The city's eight towns are Ning'an, Dongjingcheng, Bohai, Shiyan, Shalan, Hailang, Langang, and Jingpo.

The city's two townships are Mahe Township and Sanling Township.

The city's two ethnic townships are Jiangnan Korean and Manchu Ethnic Township and Wolong Korean Ethnic Township.

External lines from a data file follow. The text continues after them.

(** C8. Scoring direction: for every cut set (ordered or not), a smaller
    raw value never gets a lower R score and never a higher F or M score.
    R is non-increasing in recency, F and M non-decreasing in frequency and
    monetary value; so recency 1 scores at least as high as recency 100. *)
Theorem recency_reversed (c : cuts) (v w : Q) (Hvw : (v <= w)%Q) :
  r_score c w <= r_score c v /\ fm_score c v <= fm_score c w.
Proof.
  unfold r_score, fm_score.
  split;
  repeat match goal with
         | |- context [Qle_bool ?x ?y] => destruct (Qle_bool x y) eqn:?
         end; try lia;
  match goal with
  | H1 : Qle_bool w ?x = true, H2 : Qle_bool v ?x = false |- _ =>
      rewrite (Qle_bool_mono v w x Hvw H1) in H2; discriminate
  end.
Qed.

Lemma recency_reversed_witness :
  (1 <= 100)%Q /\ r_score ex_cuts 100 <= r_score ex_cuts 1 /\
  r_score ex_cuts 1 = 5 /\ r_score ex_cuts 100 = 1.
Proof.
  assert (H : (1 <= 100)%Q) by (vm_compute; discriminate).
  split; [exact H |].
  split; [exact (proj1 (recency_reversed ex_cuts 1 100 H)) |].
  split; reflexivity.
Defined.

(* ------------------------------------------------------------------ *)
(** ** C7: the distribution counts every document once *)

Lemma add_label_sum (l : string) (bs : list (string * nat)) :
  list_sum (map snd (add_label l bs)) = S (list_sum (map snd bs)).
Proof.
  induction bs as [| [k n] t IH]; simpl; [reflexivity |].
  destruct (String.eqb k l); simpl; [reflexivity | rewrite IH; lia].
Qed.

Lemma count_labels_sum_aux (ls : list string) (acc : list (string * nat)) :
  list_sum (map snd (fold_left (fun bs l => add_label l bs) ls acc)) =
  List.length ls + list_sum (map snd acc).
Proof.
  revert acc. induction ls as [| l t IH]; intros acc; simpl; [reflexivity |].
  rewrite IH, add_label_sum. lia.
Qed.

Lemma count_labels_sum (ls : list string) :
  list_sum (map snd (count_labels ls)) = List.length ls.
Proof. unfold count_labels. rewrite count_labels_sum_aux. simpl. lia. Qed.

Lemma add_label_keys (l : string) (bs : list (string * nat)) :
  incl (map fst (add_label l bs)) (l :: map fst bs) /\
  (NoDup (map fst bs) -> NoDup (map fst (add_label l bs))).
Proof.
  induction bs as [| [k n] t [IHi IHn]]; simpl.
  - split; [apply incl_refl | intros _; repeat constructor; simpl; tauto].
  - destruct (String.eqb k l) eqn:E; simpl.
    + apply String.eqb_eq in E. subst k.
      split; [intros x Hx; simpl in Hx |- *; tauto | tauto].
    + apply String.eqb_neq in E. split.
      * intros x [Hx | Hx]; [simpl; tauto |].
        apply IHi in Hx. simpl in Hx |- *. tauto.
      * intros Hnd. inversion Hnd as [| ? ? Hnin Hnd']; subst.
        constructor; [| exact (IHn Hnd')].
        intros Hin. apply IHi in Hin. destruct Hin as [Heq | Hin]; [congruence | tauto].
Qed.

Lemma count_labels_keys_aux (ls : list string) (acc : list (string * nat)) :
  (forall l, In l ls -> In l segment_labels) ->
  incl (map fst acc) segment_labels -> NoDup (map fst acc) ->
  let r := fold_left (fun bs l => add_label l bs) ls acc in
  incl (map fst r) segment_labels /\ NoDup (map fst r).
Proof.
  revert acc. induction ls as [| l t IH]; intros acc Hls Hi Hn; simpl; [tauto |].
  destruct (add_label_keys l acc) as [Hi' Hn'].
  apply IH.
  - intros x Hx. apply Hls. simpl. tauto.
  - intros x Hx. apply Hi' in Hx. destruct Hx as [<- | Hx]; [apply Hls; simpl; tauto | auto].
  - exact (Hn' Hn).
Qed.

Lemma insert_bucket_perm (b : string * nat) (bs : list (string * nat)) :
  Permutation (insert_bucket b bs) (b :: bs).
Proof.
  induction bs as [| b' t IH]; simpl; [reflexivity |].
  destruct (bucket_before b' b); [| reflexivity].
  rewrite IH. apply perm_swap.
Qed.

Lemma sort_buckets_perm (bs : list (string * nat)) : Permutation (sort_buckets bs) bs.
Proof.
  induction bs as [| b t IH]; simpl; [reflexivity |].
  rewrite insert_bucket_perm, IH. reflexivity.
Qed.

Lemma terms_agg_conserves (ls : list string) :
  (forall l, In l ls -> In l segment_labels) ->
  let dist := terms_agg 10 ls in
  list_sum (map snd dist) = List.length ls /\
  NoDup (map fst dist) /\ incl (map fst dist) segment_labels.
Proof.
  intros Hls. unfold terms_agg.
  destruct (count_labels_keys_aux ls [] Hls (incl_nil_l _) (NoDup_nil _)) as [Hi Hn].
  fold (count_labels ls) in Hi, Hn.
  pose proof (sort_buckets_perm (count_labels ls)) as Hp.
  assert (Hlen : List.length (sort_buckets (count_labels ls)) <= 10).
  { rewrite (Permutation_length Hp), <- (length_map fst).
    pose proof (NoDup_incl_length Hn Hi) as H7. simpl in H7. lia. }
  rewrite (firstn_all2 _ Hlen).
  split; [| split].
  - rewrite (Permutation_list_sum (Permutation_map snd Hp)). apply count_labels_sum.
  - exact (Permutation_NoDup (Permutation_sym (Permutation_map fst Hp)) Hn).
  - intros x Hx. apply Hi. exact (Permutation_in _ (Permutation_map fst Hp) Hx).
Qed.

Lemma all_some_in {A} (l : list (option A)) (ls : list A) (x : A) :
  all_some l = Some ls -> In x ls -> In (Some x) l.
Proof.
  revert ls. induction l as [| [y |] t IH]; simpl; intros ls H.
  - injection H as <-. intros [].
  - destruct (all_some t) as [ys |] eqn:E; [| discriminate].
    injection H as <-. intros [<- | Hx]; [left; reflexivity | right; exact (IH ys eq_refl Hx)].
  - discriminate.
Qed.

Lemma all_some_length {A} (l : list (option A)) (ls : list A) :
  all_some l = Some ls -> List.length ls = List.length l.
Proof.
  revert ls. induction l as [| [y |] t IH]; simpl; intros ls H.
  - injection H as <-. reflexivity.
  - destruct (all_some t) as [ys |] eqn:E; [| discriminate].
    injection H as <-. simpl. rewrite (IH ys eq_refl). reflexivity.
  - discriminate.
Qed.

Lemma doc_label_in (rc fc mc : cuts) (d : doc) (l : string) :
  doc_label rc fc mc d = Some l -> In l segment_labels.
Proof.
  unfold doc_label. destruct (days d), (items d), (spend d); try discriminate.
  intros H. injection H as <-. apply classify_in_labels.
Qed.

Lemma doc_labels_in (rc fc mc : cuts) (docs : list doc) (ls : list string) :
  all_some (map (doc_label rc fc mc) docs) = Some ls ->
  forall l, In l ls -> In l segment_labels.
Proof.
  intros H l Hl. pose proof (all_some_in _ _ _ H Hl) as Hin.
  apply in_map_iff in Hin. destruct Hin as [d [Hd _]]. exact (doc_label_in _ _ _ _ _ Hd).
Qed.

Lemma doc_label_fields (rc fc mc : cuts) (d : doc) :
  has_fields d = true <-> exists l, doc_label rc fc mc d = Some l.
Proof.
  unfold has_fields, doc_label. destruct (days d), (items d), (spend d);
    split; intros H; try discriminate; try (destruct H as [l H]; discriminate);
    try reflexivity; eexists; reflexivity.
Qed.

Lemma all_some_fields (rc fc mc : cuts) (docs : list doc) :
  forallb has_fields docs = true ->
  exists ls, all_some (map (doc_label rc fc mc) docs) = Some ls.
Proof.
  induction docs as [| d t IH]; simpl; intros H; [eexists; reflexivity |].
  apply andb_true_iff in H. destruct H as [Hd Ht].
  destruct (proj1 (doc_label_fields rc fc mc d) Hd) as [l Hl]. rewrite Hl.
  destruct (IH Ht) as [ls Hls]. rewrite Hls. eexists. reflexivity.
Qed.

Lemma all_some_missing (rc fc mc : cuts) (docs : list doc) :
  forallb has_fields docs = false ->
  all_some (map (doc_label rc fc mc) docs) = None.
Proof.
  induction docs as [| d t IH]; simpl; intros H; [discriminate |].
  destruct (has_fields d) eqn:Hd; simpl in H.
  - destruct (proj1 (doc_label_fields rc fc mc d) Hd) as [l Hl]. rewrite Hl, (IH H). reflexivity.
  - destruct (doc_label rc fc mc d) eqn:Hl; [| reflexivity].
    assert (Hf : has_fields d = true) by (apply (doc_label_fields rc fc mc); eexists; exact Hl).
    congruence.
Qed.

Lemma compute_ok_inv (pct : pct_response) (docs : list doc) (dist : list (string * nat)) :
  compute_rfm_segments pct docs = Ok dist ->
  exists rc fc mc ls, all_some (map (doc_label rc fc mc) docs) = Some ls /\
                      dist = terms_agg 10 ls.
Proof.
  unfold compute_rfm_segments, bind. intros H.
  destruct (lookup_cuts (r_vals pct)) as [r |]; [| discriminate].
  destruct (lookup_cuts (f_vals pct)) as [f |]; [| discriminate].
  destruct (lookup_cuts (m_vals pct)) as [m |]; [| discriminate].
  destruct (script_cuts r) as [rc |], (script_cuts f) as [fc |], (script_cuts m) as [mc |];
    try discriminate.
  destruct (all_some (map (doc_label rc fc mc) docs)) as [ls |] eqn:E; [| discriminate].
  injection H as <-. exists rc, fc, mc, ls. auto.
Qed.
(** * Premium calculator ([app.py]): rate repository and premium aggregation

    A shallow embedding of the two functions of [app.py] that carry logic,
    [load_rates] and [calc_total], together with [unit_to_multiplier].

    Conventions of the embedding.
    - Python [int] is [Z].  Python [float] amounts, rates and premiums are
      idealised as exact rationals in canonical form ([Qc]): rounding,
      infinities and NaN of IEEE doubles are outside this model.  The
      summation routines keep the order of additions of the library
      routines they stand for.  Module [Doubles] holds the same functions
      over binary64 numbers, for what depends on rounding.
    - A raised exception is a value [inl e] of the result type; the
      constructors of [error] are named after the kind of failure and carry
      the data that the Python message interpolates.
    - A pandas [DataFrame] is a list of column labels with a list of typed
      rows.  Selecting a column that is not among the labels raises
      [KeyError], as pandas does. *)

From Stdlib Require Import ZArith QArith Qcanon String List Sorted Permutation.
From Stdlib Require Import Ascii DecimalString.
From Stdlib Require PrimFloat FloatOps SpecFloat.
From stdpp Require Import base decidable option list list_numbers sorting
  numbers strings gmap fin_maps.

Local Open Scope string_scope.
Local Open Scope Z_scope.
Local Open Scope list_scope.

(** ** Errors and the result type *)

Inductive error : Type :=
  (* load_rates *)
  | EncodingError (file : string)
  | ReadError (file : string)
  | SchemaError (missing_cols : list string)
  | AgeCastError
  | DataTypeError
  (* unit_to_multiplier *)
  | UnsupportedUnitError (unit : string)
  (* calc_total *)
  | InvalidRangeError
  | ProductNotFoundError (code sex : string)
  | InconsistentUnitError (code : string) (units : list string)
  | MissingAgeCoverageError (code : string) (missing : list Z)
  (* pandas column selection *)
  | KeyError (key : string)
  (* conversions between Python int and float *)
  | OverflowError
  | NanToIntegerError.

Definition result (A : Type) : Type := (error + A)%type.

Definition ok {A} (a : A) : result A := inr a.
Definition raise {A} (e : error) : result A := inl e.

Definition bind {A B} (c : result A) (k : A -> result B) : result B :=
  match c with
  | inl e => inl e
  | inr a => k a
  end.

Notation "'let?' x ':=' c 'in' k" := (bind c (fun x => k))
  (at level 10, x pattern, c at level 100, k at level 200).

Definition succeeds {A} (c : result A) : Prop := exists a, c = inr a.

(** ** Numbers *)

(** Integers enter float arithmetic through [Qc_of_Z]. *)

(** Python's [int(x)] on a float: truncation towards zero. *)
Definition int_of_Qc (x : Qc) : Z := Z.quot (Qnum x) (Zpos (Qden x)).

(** ** [unit_to_multiplier] *)

Definition unit_to_multiplier (unit : string) (amount : Qc) : result Qc :=
  if String.eqb unit "per_10k" then ok (amount / Qc_of_Z 10000)%Qc
  else if String.eqb unit "per_1k" then ok (amount / Qc_of_Z 1000)%Qc
  else if String.eqb unit "per_1" then ok amount
  else raise (UnsupportedUnitError unit).

(** ** Data model *)

(** A pandas [DataFrame]: its column labels and its rows, in index order. *)
Record DataFrame (R : Type) : Type := mkDataFrame {
  columns : list string;
  rows : list R
}.
Arguments mkDataFrame {R} _ _.
Arguments columns {R} _.
Arguments rows {R} _.

(** [pd.DataFrame()]: no columns, no rows. *)
Definition empty_frame {R} : DataFrame R := mkDataFrame [] [].

(** [df.empty]: some axis has length zero. *)
Definition df_empty {R} (df : DataFrame R) : bool :=
  match columns df, rows df with
  | [], _ | _, [] => true
  | _, _ => false
  end.

(** [df[name]]: the rows when the label exists, [KeyError] otherwise. *)
Definition select {R} (df : DataFrame R) (name : string) : result (list R) :=
  if bool_decide (name ∈ columns df) then ok (rows df)
  else raise (KeyError name).

(** [df.set_index(name)]: the rows when the label exists; the [KeyError]
    of pandas names the missing keys in a sentence. *)
Definition set_index {R} (df : DataFrame R) (name : string) : result (list R) :=
  if bool_decide (name ∈ columns df) then ok (rows df)
  else raise (KeyError ("None of ['" ++ name ++ "'] are in the columns")%string).

(** One row of the rate table returned by [load_rates]. *)
Record RateRecord : Type := mkRate {
  r_product_code : string;
  r_product_name : string;
  r_unit : string;
  r_age : Z;
  r_sex : string;
  r_rate : Qc;
  r_source_file : string
}.

(** One entry of [items]: the dict with keys [product_code],
    [product_name], [amount] and [qty]. *)
Record Item : Type := mkItem {
  i_product_code : string;
  i_product_name : string;
  i_amount : Qc;
  i_qty : Z
}.

(** One dict appended to [rows_year]; the fields follow the keys
    年齡, 商品代碼, 商品名稱, unit, 保額(元), 份數, 每單位費率, 當年保費(元). *)
Record DetailRow : Type := mkDetail {
  d_age : Z;
  d_code : string;
  d_name : string;
  d_unit : string;
  d_amount : Z;
  d_qty : Z;
  d_rate : Qc;
  d_premium : Qc
}.

Definition detail_columns : list string :=
  ["年齡"; "商品代碼"; "商品名稱"; "unit"; "保額(元)"; "份數";
   "每單位費率"; "當年保費(元)"].

(** One row of [df_year_sum]: 年齡, 當年保費(元), 累計(元). *)
Record YearRow : Type := mkYear {
  y_age : Z;
  y_premium : Qc;
  y_cumulative : Qc
}.

Definition year_columns : list string := ["年齡"; "當年保費(元)"; "累計(元)"].

(** Equality is decidable on every type of the model, so that closed
    statements can be settled by evaluation. *)
#[global] Instance error_eq_dec : EqDecision error.
Proof. solve_decision. Defined.
#[global] Instance DataFrame_eq_dec {R} `{EqDecision R} : EqDecision (DataFrame R).
Proof. solve_decision. Defined.
#[global] Instance RateRecord_eq_dec : EqDecision RateRecord.
Proof. solve_decision. Defined.
#[global] Instance Item_eq_dec : EqDecision Item.
Proof. solve_decision. Defined.
#[global] Instance DetailRow_eq_dec : EqDecision DetailRow.
Proof. solve_decision. Defined.
#[global] Instance YearRow_eq_dec : EqDecision YearRow.
Proof. solve_decision. Defined.

(** ** pandas and Python helpers *)

(** [list(range(lo, hi))]. *)
Definition range (lo hi : Z) : list Z := seqZ lo (hi - lo).

(** [Series.unique()]: the distinct values in order of first appearance. *)
Fixpoint unique_aux {A} `{EqDecision A} (seen l : list A) : list A :=
  match l with
  | [] => []
  | x :: l' =>
      if bool_decide (x ∈ seen) then unique_aux seen l'
      else x :: unique_aux (x :: seen) l'
  end.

The city also administers Dongjingcheng Forestry Bureau and Ning'an Farm as township-level divisions.

== Demographics ==

Ning'an Ethnic Composition (2019)
| Ethnic group | Population (approximate) | Percentage |
|---|---|---|
| Han Chinese | 356,400 | 81.0% |
| Manchu | 38,720 | 8.8% |
| Korean | 34,320 | 7.8% |
| Others | 10,560 | 2.4% |
| Total | 440,000 | 100.0% |

== Economy ==
Ning'an produces a large amount of edible mushrooms, totaling 10,000 tons per year.

== Transportation ==
The G11 Hegang–Dalian Expressway runs through the city, as does the Mudanjiang–Tumen railway.

The city is located 19 km away from the Mudanjiang Hailang International Airport.